Why are people susceptible to so much disease?
How is it that the most sophisticated creatures on planet earth succumb, sometimes completely, to some of the most simplistic viruses, like the flu? We would expect that our bodies have seen every intruder possible in our evolutionary trek to becoming human – and should have developed a solution. But we haven’t.
In fact, diseases continually beat our best efforts to coral them. Just today the New York Times ran a story about the resurgence of a virulent form of malaria that appears resistant to even the newest drugs designed to defeat it. Back in 2003, the SARS epidemic swept around the world – into 37 countries, claiming 1,000 lives – in only a matter of weeks. Lest we forget bird flu and the continual fear that we may repeat the 1918 flu pandemic.

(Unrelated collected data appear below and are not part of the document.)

Lemma initializeCollections_calm (st : State num) d :
  db (this st) = Some d ->
  calm (schedule (world st)) = true ->
  exists st',
    initializeCollections st = (Normal tt, st')
    /\ webhooksCollection (this st') = Some (db_collection d requests)
    /\ db (this st') = db (this st)
    /\ client (this st') = client (this st)
    /\ calm (schedule (world st')) = true
    /\ mongo (world st')
       = match mongo (world st) !! (databaseName d, requests) with
         | Some _ => mongo (world st)
         | None => <[(databaseName d, requests) :=
                      {| indexes := [by_timestamp; by_user]; documents := [] |}]>
                     (mongo (world st))
         end.
Proof.
  intros Hdb Hcalm. unfold initializeCollections. mrun. rewrite Hdb.
  change (appPrefix ++ "-requests")%string with requests.
  rewrite listCollections_succeeds by (apply calm_next; exact Hcalm).
  destruct (mongo (world st) !! (databaseName d, requests)) as [data |] eqn:Hm.
  - cbn. eexists; split; [reflexivity |]. cbn.
    repeat split; try reflexivity; try assumption.
    exact (calm_tail _ Hcalm).
  - cbn [length Nat.eqb].
    rewrite createCollection_succeeds;
      [| exact (calm_next _ (calm_after_call _ _ Hcalm)) | exact Hm].
    mrun.
    rewrite createIndex_succeeds
      by (apply calm_next; cbn; exact (calm_tail _ (calm_tail _ Hcalm))).
    rewrite createIndex_succeeds
      by (apply calm_next; cbn;
          exact (calm_tail _ (calm_tail _ (calm_tail _ Hcalm)))).
    eexists; split; [reflexivity |]. cbn.
    repeat split; try reflexivity; try assumption.
    + exact (calm_tail _ (calm_tail _ (calm_tail _ (calm_tail _ Hcalm)))).
    + change (key_of (db_collection d requests)) with (databaseName d, requests).
      unfold data_of.
      change (key_of (db_collection d requests)) with (databaseName d, requests).
      rewrite !lookup_insert_eq. rewrite !insert_insert_eq. reflexivity.
Qed.

Lemma mongoOptions_result srv (st : State num) :
  exists st',
    mongoOptions srv st = (Normal {| auth := credentials srv |}, st')
    /\ this st' = this st
    /\ schedule (world st') = schedule (world st)
    /\ driver_calls (world st') = driver_calls (world st)
    /\ mongo (world st') = mongo (world st)
    /\ console (world st')
       = console (world st)
         ++ match credentials srv with Some _ => [auth_line] | None => [] end.
Proof.
  unfold mongoOptions, credentials, truthy_string.
  destruct (mongoUsername srv) as [u |], (mongoPassword srv) as [p |];
    try destruct (String.eqb u ""); try destruct (String.eqb p "");
    mrun; cbn;
    first [ exists st; rewrite app_nil_r; repeat split; reflexivity
          | eexists; split; [reflexivity |]; cbn; repeat split; reflexivity ].
Qed.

All of these examples serve as a reminder that human beings are no closer to having tamed mother nature than we were 50,000 years ago. So, what then is this evolutionary step that has made us so susceptible to microscopic pathogens? A fascinating physician-scientist may have uncovered the answer.
A Man on a Different Mission
San Diego, California is not what comes to mind when you think ‘medical research‘. Over at the University of California San Diego, however, a group of researchers led by Dr. Ajit Varki are proving real, meaningful work can be done while it remains a constant, sunny 75 degrees outside.
Dr. Varki took a different path to get to where he is today, atop the research world – commanding his Glycobiology Research and Training Center at UCSD. He wasn’t thinking about the bird flu, AIDS or any other disease when he started out really. Instead, Varki was curious about the surface of cells from his initial studies of blood. In particular, he was perplexed by the complexity of the sugar molecules that make up the outside of a cell. He noted that:
“The cells in the body are not like the planet Mars; it’s like the planet Earth – it has all this stuff on it.”
Continuing with his planetary analogy, Varki first turned his energy towards the “tips of the trees” peaking off these planetary cells, called sialic acids. He observed that when some bone marrow cancer sufferers were administered with a horse serum to help restore their bone marrow, they inevitably developed an adverse reaction – not too dissimilar from the way human’s will reject someone else’s organ transplants.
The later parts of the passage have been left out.